S. angustirostris was one of the largest herbivores of the Nemegt Formation, which lacked large ceratopsians, but had sauropods and a more diverse theropod fauna. Unlike other Mongolian formations like the well-known Djadochta Formation that includes Velociraptor and Protoceratops, the Nemegt is interpreted as being a well-watered region, like the Dinosaur Park Formation in Alberta. When examined, the rock facies of the Nemegt formation suggest the presence of stream and river channels, mudflats, and shallow lakes. Sediments also indicate that a rich habitat existed, offering diverse food in abundant amounts that could sustain Cretaceous dinosaurs. It coexisted with the rare hadrosaurid Barsboldia, flat-headed pachycephalosaurian Homalocephale and domed Prenocephale, the large ankylosaurid Saichania, rare titanosaurs sauropods Nemegtosaurus and Opisthocoelicaudia, the alvarezsaurid Mononykus, three types of troodontids including Zanabazar, several oviraptorosaurians including Rinchenia and Nemegtomaia, the ornithomimosaurs Anserimimus and Gallimimus, and the giant theropods Deinocheirus and Therizinosaurus, including the tyrannosaurid Tarbosaurus.

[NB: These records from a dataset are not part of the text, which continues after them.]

Lemma steps_app d l1 l2 :
  steps d (l1 ++ l2)
  = let '(d1, o1) := steps d l1 in let '(d2, o2) := steps d1 l2 in (d2, o1 ++ o2).
Proof.
  revert d. induction l1 as [|b l1 IH]; intros d; cbn; [by destruct (steps d l2)|].
  destruct (step d b) as [d1 o1]. rewrite IH. destruct (steps d1 l1) as [d2 o2].
  destruct (steps d2 l2) as [d3 o3]. by rewrite app_assoc.
Qed.

Lemma steps_clear l : forall d,
  clear (steps d l).1 = clear (steps (clear d) l).1
  /\ explode (steps d l).2 ++ data_bytes (steps d l).1.(dec_data)
     = data_bytes d.(dec_data) ++ explode (steps (clear d) l).2 ++ data_bytes (steps (clear d) l).1.(dec_data).
Proof.
  induction l as [|b l IH]; intros d; [cbn; by rewrite app_nil_r|]. cbn [steps].
  destruct (step_clear d b) as [H1 H2].
  destruct (step d b) as [d1 o1], (step (clear d) b) as [d2 o2]. cbn [fst snd] in *.
  destruct (IH d1) as [A1 A2], (IH d2) as [B1 B2]. rewrite H1 in A1, A2.
  destruct (steps d1 l) as [d3 o3], (steps d2 l) as [d4 o4], (steps (clear d2) l) as [d5 o5]. cbn [fst snd] in *.
  rewrite !explode_app, <- !app_assoc. split; [congruence|].
  rewrite A2, B2, !app_assoc. f_equal. f_equal. by rewrite H2, app_assoc.
Qed.

Lemma feed_app d l1 l2 :
  feed d (l1 ++ l2)
  = let '(d1, e1) := feed d l1 in let '(d2, e2) := feed d1 l2 in (d2, e1 ++ e2).
Proof.
  unfold feed. rewrite steps_app. destruct (steps (clear d) l1) as [d1 o1].
  destruct (steps_clear l2 d1) as [H1 H2]. change (clear (clear d1)) with (clear d1).
  destruct (steps d1 l2) as [d2 o2], (steps (clear d1) l2) as [d3 o3]. cbn [fst snd] in *.
  rewrite explode_app, <- app_assoc, H1. f_equal. by rewrite H2, !app_assoc.
Qed.

Lemma push_feed d l d' o : d.(dec_data) = [] -> push d l = (d', o) -> feed d l = (d', explode o) /\ d'.(dec_data) = [].
Proof.
  intros Hd. unfold push, feed.
  assert (Hc : clear d = d) by (destruct d; cbn in *; by subst). rewrite Hc.
  destruct (steps d l) as [[st so sb data] o1]. unfold flush_data. cbn [dec_data dec_state sub_option sub_body].
  destruct data as [|x data]; intros [= <- <-]; (split; [|done]).
  - cbn. by rewrite !app_nil_r.
  - rewrite explode_app. cbn. by rewrite app_nil_r.
Qed.

(** Successive reads. *)
Fixpoint push_all (d : Decoder) (chunks : list bytes) : Decoder * list Event :=
  match chunks with
  | [] => (d, [])
  | c :: chunks => let '(d, o) := push d c in let '(d, o') := push_all d chunks in (d, o ++ o')
  end.

Lemma push_all_feed chunks : forall d, d.(dec_data) = [] ->
  (let '(d', o) := push_all d chunks in (d', explode o)) = feed d (concat chunks).
Proof.
  induction chunks as [|c chunks IH]; intros d Hd; cbn [push_all concat].
  - unfold feed. cbn. by destruct d; cbn in *; subst.
  - rewrite feed_app. destruct (push d c) as [d1 o1] eqn:Hp.
    destruct (push_feed d c d1 o1 Hd Hp) as [-> Hd1]. specialize (IH d1 Hd1).
    destruct (push_all d1 chunks) as [d2 o2]. rewrite <- IH. by rewrite explode_app.
Qed.

(** The decoder does not depend on how the network cuts the stream up:
    whatever the sizes of the reads, it ends in the same state and reports the
    same negotiations and subnegotiations with the same data bytes before,
    between and after them. *)
Theorem decoder_chunking_irrelevant chunks chunks' :
  concat chunks = concat chunks' ->
  (push_all decoder_new chunks).1 = (push_all decoder_new chunks').1
  /\ explode (push_all decoder_new chunks).2 = explode (push_all decoder_new chunks').2.
Proof.
  intros H. pose proof (push_all_feed chunks decoder_new eq_refl) as H1.
  pose proof (push_all_feed chunks' decoder_new eq_refl) as H2. rewrite <- H in H2.
  destruct (push_all decoder_new chunks), (push_all decoder_new chunks'). rewrite <- H1 in H2. by simplify_eq.
Qed.

Lemma decoder_chunking_irrelevant_witness :
  (push_all decoder_new [map u8 [70; 255]; map u8 [251; 44; 65]]).1
  = (push_all decoder_new [map u8 [70; 255; 251; 44; 65]]).1
  /\ explode (push_all decoder_new [map u8 [70; 255]; map u8 [251; 44; 65]]).2
     = explode (push_all decoder_new [map u8 [70; 255; 251; 44; 65]]).2.
Proof.
  apply (decoder_chunking_irrelevant [map u8 [70; 255]; map u8 [251; 44; 65]] [map u8 [70; 255; 251; 44; 65]]).
  reflexivity.
Defined.

(** The events themselves do depend on it: a run of data bytes is one event
    per read. *)
Example chunking_shows_in_events :
  (push_all decoder_new [map u8 [70; 65]]).2 = [EvData (map u8 [70; 65])]
  /\ (push_all decoder_new [map u8 [70]; map u8 [65]]).2 = [EvData (map u8 [70]); EvData (map u8 [65])].
Proof. split; vm_compute; reflexivity. Qed.

(** ** Round trip *)

(** What one end sends: data, a negotiation, a Com Port command. *)
Inductive Item : Type := IData (l : bytes) | INegotiate (verb option : byte) | IComPort (command : byte) (params : bytes).
Definition encode_item (i : Item) : bytes :=
  match i with
  | IData l => encode_data l
  | INegotiate v o => negotiate v o
  | IComPort c ps => com_port c ps
  end.
Definition item_event (i : Item) : Event :=
  match i with IData l => EvData l | INegotiate v o => EvNegotiate v o | IComPort c ps => EvComPort c ps end.
(** A negotiation uses one of the four verbs; a command code is not escaped,
    so it is not the escape byte (the highest in use is 112). *)
Definition item_ok (i : Item) : Prop :=
  match i with
  | IData _ => True
  | INegotiate v _ => is_verb v = true
  | IComPort c _ => byte_is c IAC = false
  end.

Lemma feed_nil d : feed d [] = (clear d, []).
Proof. by destruct d. Qed.
Lemma feed_cons d b l :
  feed d (b :: l) = let '(d1, e1) := feed d [b] in let '(d2, e2) := feed d1 l in (d2, e1 ++ e2).
Proof. change (b :: l) with ([b] ++ l). apply feed_app. Qed.

Lemma byte_is_refl b : byte_is b b = true.
Proof. by apply bool_decide_eq_true. Qed.
Lemma byte_is_true b c : byte_is b c = true -> b = c.
Proof. apply bool_decide_eq_true. Qed.

(** Escaped data in the data state, and escaped parameters in a body. *)
Lemma feed_escape_data l so sb :
  feed (mk_Decoder StData so sb []) (escape l) = (mk_Decoder StData so sb [], data_bytes l).
Proof.
  induction l as [|b l IH]; [done|]. cbn [escape].
  destruct (byte_is b IAC) eqn:Hb.
  - apply byte_is_true in Hb as ->.
    change (IAC :: IAC :: escape l) with ([IAC; IAC] ++ escape l). rewrite feed_app.
    change (feed (mk_Decoder StData so sb []) [IAC; IAC]) with (mk_Decoder StData so sb [], [EvData [IAC]]).
    cbv beta iota. by rewrite IH.
  - rewrite feed_cons.
    assert (E : feed (mk_Decoder StData so sb []) [b] = (mk_Decoder StData so sb [], [EvData [b]])).
    { unfold feed. cbn -[byte_is]. by rewrite Hb. }
    rewrite E. cbv beta iota. by rewrite IH.
Qed.

Lemma feed_escape_body ps so : forall sb,
  feed (mk_Decoder StSubBody so sb []) (escape ps) = (mk_Decoder StSubBody so (sb ++ ps) [], []).
Proof.
  induction ps as [|b ps IH]; intros sb; cbn [escape]; [by rewrite feed_nil, app_nil_r|].
  destruct (byte_is b IAC) eqn:Hb.
  - apply byte_is_true in Hb as ->.
    change (IAC :: IAC :: escape ps) with ([IAC; IAC] ++ escape ps). rewrite feed_app.
    change (feed (mk_Decoder StSubBody so sb []) [IAC; IAC]) with (mk_Decoder StSubBody so (sb ++ [IAC]) [], @nil Event).
    cbv beta iota. by rewrite IH, <- app_assoc.
  - rewrite feed_cons.
    assert (E : feed (mk_Decoder StSubBody so sb []) [b] = (mk_Decoder StSubBody so (sb ++ [b]) [], [])).
    { unfold feed. cbn -[byte_is]. by rewrite Hb. }
    rewrite E. cbv beta iota. by rewrite IH, <- app_assoc.
Qed.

The area would have been semi-arid during certain times of the year. The environment was likely dominated by Araucarian conifer forests, which also contained ginkgos, reed grasses, fagalean trees, cycad-like plants, sycamores (plane trees), bald cypresses, katsura relatives, pondweeds, tupelos, duckweeds, lotuses, and sedges.

S. angustirostris was common, and would have been an important large herbivore in the Nemegt Formation. By comparison, S. osborni was rare in the Horseshoe Canyon Formation, and faced competition from other duckbills (genus Hypacrosaurus).